■ **DIRECTIONS**
Copy the entire listing, down to the final line, exactly.

■ **RAW DATA**
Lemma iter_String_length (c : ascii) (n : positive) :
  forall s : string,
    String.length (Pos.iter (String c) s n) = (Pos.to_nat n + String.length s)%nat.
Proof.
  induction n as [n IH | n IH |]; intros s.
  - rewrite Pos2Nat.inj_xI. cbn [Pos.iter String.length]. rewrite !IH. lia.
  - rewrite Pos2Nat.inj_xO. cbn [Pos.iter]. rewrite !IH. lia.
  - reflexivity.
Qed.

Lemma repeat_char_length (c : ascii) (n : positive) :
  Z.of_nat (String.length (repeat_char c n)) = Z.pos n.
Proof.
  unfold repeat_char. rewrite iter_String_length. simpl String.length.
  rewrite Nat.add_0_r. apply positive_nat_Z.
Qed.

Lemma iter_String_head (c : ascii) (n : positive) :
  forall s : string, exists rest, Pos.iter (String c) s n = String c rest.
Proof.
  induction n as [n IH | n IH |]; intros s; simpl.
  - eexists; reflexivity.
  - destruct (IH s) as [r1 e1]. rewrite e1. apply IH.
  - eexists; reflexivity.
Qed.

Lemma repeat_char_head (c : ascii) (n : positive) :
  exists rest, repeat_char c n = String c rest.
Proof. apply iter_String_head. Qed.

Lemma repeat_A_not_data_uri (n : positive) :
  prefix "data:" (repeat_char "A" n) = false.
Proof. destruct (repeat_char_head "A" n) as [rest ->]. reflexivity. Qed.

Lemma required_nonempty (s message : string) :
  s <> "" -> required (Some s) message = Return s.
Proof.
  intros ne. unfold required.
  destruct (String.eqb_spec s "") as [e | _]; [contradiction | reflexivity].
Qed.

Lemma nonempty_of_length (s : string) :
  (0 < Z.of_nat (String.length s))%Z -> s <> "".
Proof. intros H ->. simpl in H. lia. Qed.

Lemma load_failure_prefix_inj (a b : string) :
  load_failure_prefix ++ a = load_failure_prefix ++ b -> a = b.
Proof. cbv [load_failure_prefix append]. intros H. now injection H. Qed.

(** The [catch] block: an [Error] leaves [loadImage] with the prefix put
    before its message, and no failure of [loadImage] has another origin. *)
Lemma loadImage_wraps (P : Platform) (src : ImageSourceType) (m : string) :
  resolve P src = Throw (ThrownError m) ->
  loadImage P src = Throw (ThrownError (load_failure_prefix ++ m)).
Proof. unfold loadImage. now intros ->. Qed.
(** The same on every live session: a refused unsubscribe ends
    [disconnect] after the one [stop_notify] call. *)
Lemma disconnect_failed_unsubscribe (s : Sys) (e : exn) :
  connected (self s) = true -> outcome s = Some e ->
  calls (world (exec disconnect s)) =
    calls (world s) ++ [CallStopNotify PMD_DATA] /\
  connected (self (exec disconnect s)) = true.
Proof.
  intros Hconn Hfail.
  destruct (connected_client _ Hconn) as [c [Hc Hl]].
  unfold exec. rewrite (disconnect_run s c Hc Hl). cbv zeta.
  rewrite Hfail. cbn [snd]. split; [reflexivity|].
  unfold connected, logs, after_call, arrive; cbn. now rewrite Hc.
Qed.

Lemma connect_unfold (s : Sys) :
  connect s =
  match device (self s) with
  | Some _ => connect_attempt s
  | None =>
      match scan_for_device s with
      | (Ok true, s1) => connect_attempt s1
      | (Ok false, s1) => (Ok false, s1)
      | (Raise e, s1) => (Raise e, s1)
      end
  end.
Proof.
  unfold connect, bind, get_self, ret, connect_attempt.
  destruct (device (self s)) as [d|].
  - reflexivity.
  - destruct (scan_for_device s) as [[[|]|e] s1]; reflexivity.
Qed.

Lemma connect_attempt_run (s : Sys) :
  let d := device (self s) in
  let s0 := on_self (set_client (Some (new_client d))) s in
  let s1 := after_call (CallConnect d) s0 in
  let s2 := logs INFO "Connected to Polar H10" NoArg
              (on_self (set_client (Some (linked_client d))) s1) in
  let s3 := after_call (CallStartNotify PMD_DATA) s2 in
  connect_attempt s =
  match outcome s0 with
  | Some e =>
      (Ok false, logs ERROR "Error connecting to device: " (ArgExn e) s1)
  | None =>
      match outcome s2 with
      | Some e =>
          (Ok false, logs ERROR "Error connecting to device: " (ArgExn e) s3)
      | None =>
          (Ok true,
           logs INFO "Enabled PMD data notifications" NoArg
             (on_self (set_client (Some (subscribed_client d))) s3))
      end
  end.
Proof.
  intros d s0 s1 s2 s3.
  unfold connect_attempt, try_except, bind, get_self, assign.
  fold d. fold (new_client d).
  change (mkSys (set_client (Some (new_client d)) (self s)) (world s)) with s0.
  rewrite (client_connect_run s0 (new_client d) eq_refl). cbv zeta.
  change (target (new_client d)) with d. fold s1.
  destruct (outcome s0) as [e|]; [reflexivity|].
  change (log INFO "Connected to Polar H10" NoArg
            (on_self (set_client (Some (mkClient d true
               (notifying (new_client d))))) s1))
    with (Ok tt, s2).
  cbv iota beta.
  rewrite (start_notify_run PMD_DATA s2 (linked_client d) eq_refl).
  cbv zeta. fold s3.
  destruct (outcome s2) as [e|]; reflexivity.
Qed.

■ **RESULT OF THIS EXERCISE**
Lemma iter_String_length (c : ascii) (n : positive) :
  forall s : string,
    String.length (Pos.iter (String c) s n) = (Pos.to_nat n + String.length s)%nat.
Proof.
  induction n as [n IH | n IH |]; intros s.
  - rewrite Pos2Nat.inj_xI. cbn [Pos.iter String.length]. rewrite !IH. lia.
  - rewrite Pos2Nat.inj_xO. cbn [Pos.iter]. rewrite !IH. lia.
  - reflexivity.
Qed.

Lemma repeat_char_length (c : ascii) (n : positive) :
  Z.of_nat (String.length (repeat_char c n)) = Z.pos n.
Proof.
  unfold repeat_char. rewrite iter_String_length. simpl String.length.
  rewrite Nat.add_0_r. apply positive_nat_Z.
Qed.

Lemma iter_String_head (c : ascii) (n : positive) :
  forall s : string, exists rest, Pos.iter (String c) s n = String c rest.
Proof.
  induction n as [n IH | n IH |]; intros s; simpl.
  - eexists; reflexivity.
  - destruct (IH s) as [r1 e1]. rewrite e1. apply IH.
  - eexists; reflexivity.
Qed.

Lemma repeat_char_head (c : ascii) (n : positive) :
  exists rest, repeat_char c n = String c rest.
Proof. apply iter_String_head. Qed.

Lemma repeat_A_not_data_uri (n : positive) :
  prefix "data:" (repeat_char "A" n) = false.
Proof. destruct (repeat_char_head "A" n) as [rest ->]. reflexivity. Qed.

Lemma required_nonempty (s message : string) :
  s <> "" -> required (Some s) message = Return s.
Proof.
  intros ne. unfold required.
  destruct (String.eqb_spec s "") as [e | _]; [contradiction | reflexivity].
Qed.

Lemma nonempty_of_length (s : string) :
  (0 < Z.of_nat (String.length s))%Z -> s <> "".
Proof. intros H ->. simpl in H. lia. Qed.

Lemma load_failure_prefix_inj (a b : string) :
  load_failure_prefix ++ a = load_failure_prefix ++ b -> a = b.
Proof. cbv [load_failure_prefix append]. intros H. now injection H. Qed.

(** The [catch] block: an [Error] leaves [loadImage] with the prefix put
    before its message, and no failure of [loadImage] has another origin. *)
Lemma loadImage_wraps (P : Platform) (src : ImageSourceType) (m : string) :
  resolve P src = Throw (ThrownError m) ->
  loadImage P src = Throw (ThrownError (load_failure_prefix ++ m)).
Proof. unfold loadImage. now intros ->. Qed.
(** The same on every live session: a refused unsubscribe ends
    [disconnect] after the one [stop_notify] call. *)
Lemma disconnect_failed_unsubscribe (s : Sys) (e : exn) :
  connected (self s) = true -> outcome s = Some e ->
  calls (world (exec disconnect s)) =
    calls (world s) ++ [CallStopNotify PMD_DATA] /\
  connected (self (exec disconnect s)) = true.
Proof.
  intros Hconn Hfail.
  destruct (connected_client _ Hconn) as [c [Hc Hl]].
  unfold exec. rewrite (disconnect_run s c Hc Hl). cbv zeta.
  rewrite Hfail. cbn [snd]. split; [reflexivity|].
  unfold connected, logs, after_call, arrive; cbn. now rewrite Hc.
Qed.

Lemma connect_unfold (s : Sys) :
  connect s =
  match device (self s) with
  | Some _ => connect_attempt s
  | None =>
      match scan_for_device s with
      | (Ok true, s1) => connect_attempt s1
      | (Ok false, s1) => (Ok false, s1)
      | (Raise e, s1) => (Raise e, s1)
      end
  end.
Proof.
  unfold connect, bind, get_self, ret, connect_attempt.
  destruct (device (self s)) as [d|].
  - reflexivity.
  - destruct (scan_for_device s) as [[[|]|e] s1]; reflexivity.
Qed.

Lemma connect_attempt_run (s : Sys) :
  let d := device (self s) in
  let s0 := on_self (set_client (Some (new_client d))) s in
  let s1 := after_call (CallConnect d) s0 in
  let s2 := logs INFO "Connected to Polar H10" NoArg
              (on_self (set_client (Some (linked_client d))) s1) in
  let s3 := after_call (CallStartNotify PMD_DATA) s2 in
  connect_attempt s =
  match outcome s0 with
  | Some e =>
      (Ok false, logs ERROR "Error connecting to device: " (ArgExn e) s1)
  | None =>
      match outcome s2 with
      | Some e =>
          (Ok false, logs ERROR "Error connecting to device: " (ArgExn e) s3)
      | None =>
          (Ok true,
           logs INFO "Enabled PMD data notifications" NoArg
             (on_self (set_client (Some (subscribed_client d))) s3))
      end
  end.
Proof.
  intros d s0 s1 s2 s3.
  unfold connect_attempt, try_except, bind, get_self, assign.
  fold d. fold (new_client d).
  change (mkSys (set_client (Some (new_client d)) (self s)) (world s)) with s0.
  rewrite (client_connect_run s0 (new_client d) eq_refl). cbv zeta.
  change (target (new_client d)) with d. fold s1.
  destruct (outcome s0) as [e|]; [reflexivity|].
  change (log INFO "Connected to Polar H10" NoArg
            (on_self (set_client (Some (mkClient d true
               (notifying (new_client d))))) s1))
    with (Ok tt, s2).
  cbv iota beta.
  rewrite (start_notify_run PMD_DATA s2 (linked_client d) eq_refl).
  cbv zeta. fold s3.
  destruct (outcome s2) as [e|]; reflexivity.
Qed.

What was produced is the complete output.